I'm not going to get too into this because I have an entire journal dedicated to it and my journey but this is my over all take. Eat what genuinely makes you happy and feel good and have a healthy relationship with food. That means, instead of focusing on all of the things you can't eat, focus on the things that you can and you are excited to eat.  And you can do this while taking dietary restrictions into account. For example, if you are trying to cut out meat, don't focus on the steak that you can't eat, focus on eating whatever vegan or vegetarian dish you really enjoy. Or if you hate drinking celery juice in the morning, don't drink celery juice. There are plenty of other options out there when it comes to eating healthy. You can explore different cultures and flavors, and figure out what really works for you. Because if you genuinely enjoy a lifestyle and it's easy you're going to keep doing it. Feeling like you need to restrict 90% of food and eating chicken and brown rice isn't going to help.
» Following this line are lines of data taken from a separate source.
Lemma dispatchOrientation_lastOrientationQuat e (s : MotionObserver) :
  lastOrientationQuat (snd (dispatchOrientation stops e s))
  = Some (quat (detail (orientationEventFromDevice e))).
Proof.
  unfold dispatchOrientation.
  by destruct (untouchedByDispatch_when stops
                 (js_has Orientation
                    (observed (with_lastOrientationQuat
                       (Some (quat (detail (orientationEventFromDevice e)))) s)))
                 Orientation (OfOrientation (orientationEventFromDevice e))
                 (with_lastOrientationQuat
                    (Some (quat (detail (orientationEventFromDevice e)))) s))
    as (_ & _ & _ & -> & _).
Qed.

Lemma callsOfType_other type (calls : list Call) :
  Forall (fun c => call_type c ≠ type) calls -> callsOfType type calls = [].
Proof.
  unfold callsOfType. induction 1 as [|c rest Hc _ IH]; [done|].
  by rewrite filter_cons_False.
Qed.

(** Without an orientation sample there is no orientation known, and no
    listener of acceleration is called. *)
Lemma run_without_orientation (ops : list Op) :
  forall s : MotionObserver,
    hasAccelerationWithoutGravity s = CapBool false ->
    lastOrientationQuat s = None ->
    forallb (fun op => negb (isOrientationSample op)) ops = true ->
    let s' := run platform stops ops s in
    hasAccelerationWithoutGravity s' = CapBool false /\
    lastOrientationQuat s' = None /\
    exists new : list Call,
      log s' = log s ++ new /\ Forall (fun c => call_type c ≠ Acceleration) new.
Proof.
  induction ops as [|op rest IH]; intros s Hg Hq Hops; cbv zeta.
  - split; [done|]. split; [done|]. exists []. by rewrite app_nil_r.
  - cbn [forallb] in Hops. apply andb_true_iff in Hops as [Hop Hrest].
    cbn [run fold_left].
    assert (Hstep : lastOrientationQuat (step platform stops s op) = None /\
                    exists new : list Call,
                      log (step platform stops s op) = log s ++ new /\
                      Forall (fun c => call_type c ≠ Acceleration) new).
    { destruct op as [now [e|e|e]| | | | | | |]; try discriminate Hop.
      2-8: match goal with
           | |- context [step _ _ _ ?op] =>
               destruct (step_method_frame platform stops op s ltac:(done))
                 as (_ & _ & Hl & Hq')
           end;
           (split; [by destruct Hq' as [-> | ->]|]);
           exists []; by rewrite Hl, app_nil_r.
      cbn [step]. unfold fire. cbn [nativeEventType].
      destruct (js_has NativeMotion (window s)).
      - rewrite (handleMotion_withheld now e s Hg Hq). split.
        + by destruct (untouchedByDispatch_when stops
                         (js_has AccelerationInclGravity (observed s))
                         AccelerationInclGravity
                         (OfAcceleration
                            (accelerationInclGravityEventFromDevice (IS_IOS platform) e))
                         s) as (_ & _ & _ & -> & _).
        + unfold when. destruct (js_has AccelerationInclGravity (observed s)).
          * destruct (triggerCallbacks_calls stops AccelerationInclGravity
                        (OfAcceleration
                           (accelerationInclGravityEventFromDevice (IS_IOS platform) e))
                        s) as (new & Hnew & Hall).
            exists new. split; [exact Hnew|].
            eapply Forall_impl; [exact Hall|]. by intros c ->.
          * exists []. cbn. by rewrite app_nil_r.
      - split; [exact Hq|]. exists []. cbn. by rewrite app_nil_r. }
    destruct Hstep as (Hq1 & new1 & Hlog1 & Hall1).
    pose proof (step_keeps_gravity_exclusion platform stops op s false Hg) as Hg1.
    destruct (IH _ Hg1 Hq1 Hrest) as (Hg2 & Hq2 & new2 & Hlog2 & Hall2).
    split; [exact Hg2|]. split; [exact Hq2|].
    exists (new1 ++ new2). split.
    + unfold run in Hlog2. rewrite Hlog2, Hlog1. by rewrite <- app_assoc.
    + by apply Forall_app.
Qed.
Lemma up_to_app_in (c : Z) (l1 l2 : list Z) :
  existsb (fun x => x =? c) l1 = true -> up_to c (l1 ++ l2) = up_to c l1.
Proof.
  induction l1 as [|x l1 IH]; simpl; [discriminate|].
  destruct (x =? c); [reflexivity|]. simpl. intros H. now rewrite IH.
Qed.

Lemma up_to_app_out (c : Z) (l1 l2 : list Z) :
  existsb (fun x => x =? c) l1 = false ->
  up_to c (l1 ++ l2) = l1 ++ up_to c l2.
Proof.
  induction l1 as [|x l1 IH]; simpl; [reflexivity|].
  destruct (x =? c); [discriminate|]. simpl. intros H. now rewrite IH.
Qed.

Lemma up_to_not_in (c : Z) (l : list Z) :
  existsb (fun x => x =? c) l = false -> up_to c l = l.
Proof.
  intros H. pose proof (up_to_app_out c l [] H) as H'.
  now rewrite !app_nil_r in H'.
Qed.

Lemma enumerate_indices_until (c : Z) (fuel : nat) :
  forall (is_reverse : bool) (j r_stop : Z) (acc : list Z),
    enumerate_indices (list Z) (record_until c) fuel is_reverse j r_stop acc
    = (existsb (fun x => x =? c) (indices_walk fuel is_reverse j r_stop),
       acc ++ up_to c (indices_walk fuel is_reverse j r_stop)).
Proof.
  induction fuel as [|fuel IH]; intros is_reverse j r_stop acc;
    cbn [enumerate_indices indices_walk]; [now rewrite app_nil_r|].
  destruct (if is_reverse then r_stop <=? j else j <? r_stop);
    [|now rewrite app_nil_r].
  unfold record_until at 1. cbn [existsb up_to].
  destruct (j =? c); [reflexivity|]. cbn [orb].
  destruct is_reverse.
  - destruct (j =? 0); [reflexivity|].
    rewrite IH, <- app_assoc. reflexivity.
  - rewrite IH, <- app_assoc. reflexivity.
Qed.

Lemma enumerate_ranges_walk (fuel : nat) :
  forall (a : list GRange) (is_reverse : bool) (i stop : nat)
         (acc : list Z),
    enumerate_ranges (list Z) record_index fuel a is_reverse i stop acc
    = acc ++ ranges_walk fuel a is_reverse i stop.
Proof.
  induction fuel as [|fuel IH]; intros a is_reverse i stop acc;
    cbn [enumerate_ranges ranges_walk]; [now rewrite app_nil_r|].
  destruct (if is_reverse then Nat.leb stop i else Nat.ltb i stop);
    [|now rewrite app_nil_r].
  destruct (nth_error a i) as [r|]; [|now rewrite app_nil_r].
  cbv zeta. rewrite enumerate_indices_walk.
  destruct is_reverse.
  - destruct i as [|i']; [now rewrite app_nil_r|].
    rewrite IH, <- app_assoc. reflexivity.
  - rewrite IH, <- app_assoc. reflexivity.
Qed.

Lemma enumerate_ranges_until (c : Z) (fuel : nat) :
  forall (a : list GRange) (is_reverse : bool) (i stop : nat)
         (acc : list Z),
    enumerate_ranges (list Z) (record_until c) fuel a is_reverse i stop acc
    = acc ++ up_to c (ranges_walk fuel a is_reverse i stop).
Proof.
  induction fuel as [|fuel IH]; intros a is_reverse i stop acc;
    cbn [enumerate_ranges ranges_walk]; [now rewrite app_nil_r|].
  destruct (if is_reverse then Nat.leb stop i else Nat.ltb i stop);
    [|now rewrite app_nil_r].
  destruct (nth_error a i) as [r|]; [|now rewrite app_nil_r].
  cbv zeta. rewrite enumerate_indices_until.
  match goal with
  | |- context [existsb _ ?w] => destruct (existsb (fun x => x =? c) w) eqn:Hw
  end.
  - rewrite up_to_app_in by exact Hw. reflexivity.
  - rewrite up_to_app_out by exact Hw. rewrite (up_to_not_in _ _ Hw).
    destruct is_reverse.
    + destruct i as [|i']; [simpl; now rewrite app_nil_r|].
      rewrite IH, <- app_assoc. reflexivity.
    + rewrite IH, <- app_assoc. reflexivity.
Qed.

(** X18.  When the callback asks to stop at an index, the enumeration hands
    it the indices it would have handed to a callback that never stops, up
    to and including the first occurrence of that index, and no more. *)
Theorem enumerate_stops_at_cut_off (index_set : GIndexSet) (range : GRange)
    (flags cut_off : Z) :
  g_index_set_enumerate_in_range (list Z) (record_until cut_off) index_set
    range flags []
  = up_to cut_off (visited_in_range index_set range flags).
Proof.
  unfold visited_in_range, g_index_set_enumerate_in_range.
  destruct (ranges index_set) as [[|r a]|]; try reflexivity.
  destruct (length range =? 0); [reflexivity|].
  cbv zeta. rewrite enumerate_ranges_until, enumerate_ranges_walk.
  reflexivity.
Qed.
(** Lines 101-177 of [__init__]: the object once the shapes have been
    found equal. *)
Definition construct (capon_bf_abs caponnorm : ndarray3 V) : t :=
  let height := Z.of_nat (dim2 capon_bf_abs) / 2 in
  let w := {| IntSlider.min := - height; IntSlider.max := height;
              IntSlider.step := 10; IntSlider.value := 0 |} in
  let side (width : nat) : Axes V :=
    set_yticks (ytick_lab height) (ytick_pos height)
               (set_xlim 0 (Z.of_nat width) new_axes) in
  let self :=
    {| height := height;
       capon_bf_abs := capon_bf_abs;
       caponnorm := caponnorm;
       slider := w;
       checkbox := true;
       ax1 := new_axes;
       ax2 := new_axes;
       ax3 := side (dim1 capon_bf_abs);
       ax4 := side (dim0 capon_bf_abs);
       lhor := 0;
       lver := 0 |} in
  let self := exec init_vertical_plot self in
  (* interactive_output runs the handler once on the slider's value
     and keeps what it raises inside the output widget *)
  exec (onslide (IntSlider.value w)) self.

(** What those lines make and show. *)
Definition construct_effects (self : t) : list ui_effect :=
  [SliderCreated (slider self);
   CheckboxCreated true;
   ButtonCreated "clear vertical plot"; FormDisplayed;
   FigureCreated; SubplotAdded Ax1; SubplotAdded Ax2;
   SubplotAdded Ax3; SubplotAdded Ax4;
   CallbackConnected "button_press_event";
   CallbackConnected "slider"].

(** [__init__(self, capon_bf_abs, caponnorm)], lines 98-177: what it
    has made and shown, and the object or the exception. *)
Definition __init__ (capon_bf_abs caponnorm : ndarray3 V)
  : list ui_effect * outcome t :=
  if negb (shape_eqb (shape3 caponnorm) (shape3 capon_bf_abs))
  then ([], Raised (RuntimeError "mismatch of input arrays"))
  else
    let self := construct capon_bf_abs caponnorm in
    (construct_effects self, Returned self).

(** *** The session: events arrive one at a time, each handler runs to
    its end, and an exception raised by a handler is reported by the
    toolkit and does not stop the session. *)
Inductive ui_event : Type :=
| SliderMoved (h : Z)
| CheckboxSet (b : bool)
| ClearClicked
| ButtonPress (event : MouseEvent).

Definition handle (ev : ui_event) : M t unit :=
  match ev with
  | SliderMoved h =>
      modify (fun self => set_slider (IntSlider.set_value h (slider self)) self) ;;
      onslide h
  | CheckboxSet b => modify (set_checkbox b)
  | ClearClicked => init_vertical_plot
  | ButtonPress event => onclick event
  end.

Definition step (self : t) (ev : ui_event) : t := exec (handle ev) self.

Definition run (evs : list ui_event) (self : t) : t :=
  fold_left step evs self.

End Explorer.
End Tomographyplot.

(* ===================================================================== *)
(** ** Well-formed explorers, clicks on a pixel, and concrete sessions *)
(* ===================================================================== *)

Module Session.
Import Py Np Mpl Tomographyplot.

Section Explorer.
Variable V : Type.

(** What [__init__] establishes and no handler changes: the two
    volumes have one shape and [height] is half the height dimension. *)
Definition well_formed (self : t V) : Prop :=
  shape3 (caponnorm self) = shape3 (capon_bf_abs self) /\
  height self = Z.of_nat (dim2 (capon_bf_abs self)) / 2 /\
  IntSlider.min (slider self) = - height self /\
  IntSlider.max (slider self) = height self.

(** The height axis has an odd number of layers. *)
Definition odd_height (self : t V) : bool :=
  Nat.odd (dim2 (capon_bf_abs self)).

(** The pixel a click is converted to, as [(rg, az)]. *)
Definition pixel (event : MouseEvent) : option (Z * Z) :=
  match xdata event, ydata event with
  | Some x, Some y => Some (int_of_float x, int_of_float y)
  | _, _ => None
  end.

(** The click lies in the horizontal-slice panel and its pixel is one
    that numpy accepts as an index into the volume. *)
Definition on_pixel (self : t V) (event : MouseEvent) : bool :=
  in_ax1 event &&
  match pixel event with
  | Some (rg, az) =>
      completes (index (dim0 (capon_bf_abs self)) az) &&
      completes (index (dim1 (capon_bf_abs self)) rg)
  | None => false
  end.

(** The label the click's profile line gets. *)
Definition label_of (event : MouseEvent) : string :=
  match pixel event with
  | Some (rg, az) => profile_label rg az
  | None => ""
  end.

(** The image layer drawn last on a panel. *)
Definition shown (ax : Axes V) : option (picture V) :=
  match rev (images ax) with
  | [] => None
  | im :: _ => Some (image_data im)
  end.

(** The horizontal layer [k] of a volume. *)
Definition layer (a : ndarray3 V) (k : nat) : ndarray2 V :=
  {| shape2 := (dim0 a, dim1 a); at2 := fun i j => at3 a i j k |}.

(** What [init_vertical_plot] makes of the profile panel. *)
Definition cleared_panel (height : Z) (ax : Axes V) : Axes V :=
  set_ylim (- height) height
    (set_title "vertical point profiles"
       (set_xlabel "reflectivity"
          (set_ylabel "height [m]"
             (if (0 <? List.length (lines ax))%nat then cla ax else ax)))).

(** The line that line 272 draws for the profile [p]. *)
Definition profile_line (height : Z) (p : list V) (rg az : Z) : Line2D V :=
  {| line_xdata := flipud p;
     line_ydata := range (- height) (height + 1);
     line_label := profile_label rg az |}.

(** The height index that [onslide] reads for the slider value [h]. *)
Definition slice_index (self : t V) (h : Z) : Z := height self - h.

(** The slider value [h] can be shown without an index error. *)
Definition index_safe (self : t V) (h : Z) : bool :=
  completes (getitem_k (caponnorm self) (slice_index self h)).

(** The parts of the object that stay as construction left them. *)
Definition fixed_parts (self : t V) :=
  (height self, capon_bf_abs self, caponnorm self,
   IntSlider.min (slider self), IntSlider.max (slider self),
   yticks (ax3 self), yticklabels (ax3 self),
   yticks (ax4 self), yticklabels (ax4 self)).

(** The explorers a session can be in: the one [__init__] returns for
    two volumes of one shape, and the ones reached from it by events. *)
Inductive reachable : t V -> Prop :=
| reach_construct (capon_bf_abs caponnorm : ndarray3 V) :
    shape3 caponnorm = shape3 capon_bf_abs ->
    reachable (construct capon_bf_abs caponnorm)
| reach_step (self : t V) (ev : ui_event) :
    reachable self -> reachable (step self ev).

(** Nothing but lines, texts, y-limits and the legend is ever put on
    the profile panel. *)
Definition plain_panel (ax : Axes V) : Prop :=
  images ax = [] /\ xlim ax = (inject_Z 0, inject_Z 1) /\
  yticks ax = None /\ yticklabels ax = None.

(** The line a click on a pixel draws. *)
Definition clicked_line (self : t V) (event : MouseEvent) : Line2D V :=
  match pixel event with
  | Some (rg, az) =>
      match getitem_ij (capon_bf_abs self) az rg with
      | Returned p => profile_line (height self) p rg az
      | Raised _ => profile_line (height self) [] rg az
      end
  | None => profile_line (height self) [] 0 0
  end.

(** The profile-panel settings the clear action restores. *)
Definition profile_settings (ax : Axes V)
  : list (Line2D V) * string * string * string * (Q * Q) :=
  (lines ax, title ax, xlabel ax, ylabel ax, ylim ax).

End Explorer.

(** A list reads the same from both ends up to sign. *)
Definition symmetric (l : list Z) : Prop := map Z.opp (rev l) = l.

(** Concrete volumes over integer samples: the sample at
    [(az, rg, k)] is [100 az + 10 rg + k]. *)
Definition volume (n0 n1 n2 : nat) : ndarray3 Z :=
  {| shape3 := (n0, n1, n2);
     at3 := fun i j k => Z.of_nat (100 * i + 10 * j + k) |}.

(** A volume of three layers (half-height 1) and one of two layers
    (half-height 1 as well), both two pixels by two. *)
Definition odd_volume : ndarray3 Z := volume 2 2 3.
Definition even_volume : ndarray3 Z := volume 2 2 2.

Definition odd_explorer : t Z := construct odd_volume odd_volume.
Definition even_explorer : t Z := construct even_volume even_volume.

(** The explorers with the stacking checkbox cleared. *)
Definition odd_explorer_unstacked : t Z := step odd_explorer (CheckboxSet false).
Definition even_explorer_unstacked : t Z := step even_explorer (CheckboxSet false).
All it's going to do is make you feel deprived, cause you to binge, and then you're going to feel even worse about yourself. 

Also, if you have a craving, just let yourself eat the damn thing. Because the more you restrict and the more you moralize on food, the more you end up craving it and the more you'll binge when you get the opportunity to eat it because you built up this novelty/ guilty pleasure around it. Eventually, after giving in to it enough times, you'll start seeing the food more neutrally and you're going to get tired of it, meaning it's going to be easier to make healthy decisions because now everything is on the same playing field. It's pretty counter intuitive tbh. 

Additionally, take your environment into consideration. If things are out of sight, they are out of mind and the better you're at dealing with environmental concerns, the less you have to exert willpower and the more sustainable the whole thing is going to be. Sometimes it can be as simple as taking a different route to work or school or switching the grocery store that you get your food at. But of course, this is going to depend on an individual basis but yeah, do things that are sustainable to your environment and be empathetic to yourself in that regard. 

Finally, something that a lot of diets don't take into consideration when marketing to people is how the diet affects people mentally. It's so important to take your body image into consideration as well as your overall relationship to food and emotional eating. Those have a huge impact on your diet and can make or break whether or not a certain way of eating is going to be healthy for you. It's important because you don't want to overcorrect on something and causing more issues than results or you don't want to focus on the wrong issue and dig yourself into a hole. 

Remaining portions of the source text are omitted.